Characteristics of Cubic Equations
- A cubic equation always has at least one real root. This is a consequence of the Intermediate Value Theorem.
- It can have either one real root and two complex conjugate roots or three real roots.
- The sum of the roots is equal to (-\frac{b}{a}), according to Vieta's formulas.
Finding the Roots of a Cubic Equation
There are several methods to find the roots of a cubic equation:
Factorization: If the cubic can be factored into a product of a linear factor and a quadratic factor, the roots can be found by setting each factor equal to zero.
Graphical Method: Plotting the cubic function and finding the points where the graph intersects the x-axis.
Numerical Methods: Such as the Newton-Raphson method or synthetic division.

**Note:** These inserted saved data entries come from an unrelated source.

Lemma find_loop_ok fuel head byte_key key prev t nxt s L :
  loc_val s prev = Some t → linked (nodes s) t L → (length L < fuel)%nat →
  ∃ p l1 l2, find_loop fuel head byte_key key prev t nxt s = Ok p s ∧ L = l1 ++ l2 ∧
    found_at s key byte_key prev l1 l2 p.
Proof.
  revert prev t nxt L. induction fuel as [|fuel IH]; intros prev t nxt L Hv Hl Hf; [lia|].
  cbn [find_loop]. destruct L as [|q L].
  { destruct Hl as [Hc Hg]. rewrite Hg. simpl. eexists _, [], []. split; [done|]. split; [done|].
    by split; simpl; [intros q Hq; apply elem_of_nil in Hq|..]. }
  pose proof Hl as (Hc & Hg & H0 & n & Hn & Hl'). rewrite Hg, (proj2 (Z.eqb_neq q 0) H0).
  rewrite (bind_ok _ _ _ _ _ (load_so_ok _ _ _ Hn)), (bind_ok _ _ _ _ _ (load_loc_ok _ _ _ Hv)).
  rewrite (unmarked_clean t Hc), TagGptr_eqb_refl. cbn [negb].
  rewrite (proj2 (linked_clean _ _ _ Hl')). cbn [Z.eqb]. simpl length in Hf.
  assert (so_key n = key ∨ key < so_key n ∨ so_key n < key) as Hcmp by lia.
  assert (stops key byte_key n = true → found_at s key byte_key prev [] (q :: L)
    (mkPlace (if so_key n =? key then so_value n else 0) prev t (so_next n))) as Hstop.
  { intros Hs. split; simpl; try done.
    - intros x Hx. by apply elem_of_nil in Hx.
    - by exists n. }
  assert (stops key byte_key n = false → ∃ p l1 l2,
    find_loop fuel head byte_key key (NextOf q) (so_next n) (so_next n) s = Ok p s ∧
    q :: L = l1 ++ l2 ∧ found_at s key byte_key prev l1 l2 p) as Hgo.
  { intros Hs. destruct (IH (NextOf q) (so_next n) (so_next n) L) as (p & l1 & l2 & E & -> & HF);
      [simpl; by rewrite Hn|done|lia|]. exists p, (q :: l1), l2. split; [done|]. split; [done|].
    destruct HF as [F1 F2 F3 F4 F5]. split; try done; [|by rewrite last_loc_cons].
    intros x [->|Hx]%elem_of_cons; [by exists n|by apply F1]. }
  unfold stops in Hstop, Hgo. destruct (Z.leb_spec key (so_key n)) as [Hle|Hle].
  - destruct (Z.eqb_spec (so_key n) key) as [Ek|Ek].
    + destruct (_ =? 0); [|by apply Hgo]. eexists _, [], (q :: L). split; [done|]. split; [done|]. by apply Hstop.
    + eexists _, [], (q :: L). split; [done|]. split; [done|]. apply Hstop, Z.ltb_lt. lia.
  - rewrite (proj2 (Z.eqb_neq _ _)) in Hgo by lia. apply Hgo. apply Z.ltb_ge. lia.
Qed.

Lemma ListFind_ok fuel head byte_key key s t L :
  loc_val s head = Some t → linked (nodes s) t L → (length L < fuel)%nat →
  ∃ p l1 l2, ListFind fuel head byte_key key s = Ok p s ∧ L = l1 ++ l2 ∧
    found_at s key byte_key head l1 l2 p.
Proof.
  intros Hv Hl Hf. unfold ListFind. rewrite (bind_ok _ _ _ _ _ (load_loc_ok _ _ _ Hv)).
  by apply find_loop_ok.
Qed.

End Wp.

Cardano's Formula: A general solution for cubic equations that can be used to find all roots, real or complex.
Cardano's Formula
To apply Cardano's formula, the cubic equation must first be reduced to a depressed cubic by a change of variable ( x = t - \frac{b}{3a} ). The depressed cubic has the form:
$$ t^3 + pt + q = 0 $$
Cardano's formula states that the roots of the depressed cubic are given by:
$$ t = \sqrt[3]{-\frac{q}{2} + \sqrt{\left(\frac{q}{2}\right)^2 + \left(\frac{p}{3}\right)^3}} + \sqrt[3]{-\frac{q}{2} - \sqrt{\left(\frac{q}{2}\right)^2 + \left(\frac{p}{3}\right)^3}} $$
Table of Differences and Important Points
| Feature | Cubic Equations | Quadratic Equations |
|---|---|---|
| Degree | 3 | 2 |
| General Form | ( ax^3 + bx^2 + cx + d = 0 ) | ( ax^2 + bx + c = 0 ) |
| Number of Roots | Up to 3 (real or complex) | Up to 2 (real or complex) |
| Discriminant | ( \Delta = 18abcd - 4b^3d + b^2c^2 - 4ac^3 - 27a^2d^2 ) | ( \Delta = b^2 - 4ac ) |
| Real Roots | At least one | Zero, one, or two |
| Sum of Roots | ( -\frac{b}{a} ) | ( -\frac{b}{a} ) |
| Product of Roots | ( \frac{d}{a} ) (if all roots are real) | ( \frac{c}{a} ) |
Examples
Example 1: Factorization
Consider the cubic equation:
$$ x^3 - 6x^2 + 11x - 6 = 0 $$
This can be factored as:
$$ (x - 1)(x - 2)(x - 3) = 0 $$
Setting each factor to zero gives the roots:
$$ x = 1, x = 2, x = 3 $$
Example 2: Cardano's Formula
Consider the cubic equation:
$$ x^3 - 3x + 2 = 0 $$
First, we identify ( p = -3 ) and ( q = 2 ). Using Cardano's formula:
$$ t = \sqrt[3]{-\frac{2}{2} + \sqrt{\left(\frac{2}{2}\right)^2 + \left(\frac{-3}{3}\right)^3}} + \sqrt[3]{-\frac{2}{2} - \sqrt{\left(\frac{2}{2}\right)^2 + \left(\frac{-3}{3}\right)^3}} $$
Simplifying, we get:
$$ t = \sqrt[3]{-1 + \sqrt{1 - 1}} + \sqrt[3]{-1 - \sqrt{1 - 1}} $$
$$ t = \sqrt[3]{-1} + \sqrt[3]{-1} $$
$$ t = -1 + (-1) $$
$$ t = -2 $$
Since we did not change variables, ( t ) is the root of the original equation:
$$ x = -2 $$
The other two roots can be found by synthetic division or by using the quadratic formula on the remaining quadratic equation after factoring out ( (x + 2) ).
Understanding the roots of cubic equations is crucial for solving higher-degree polynomial equations and is a fundamental concept in algebra and precalculus.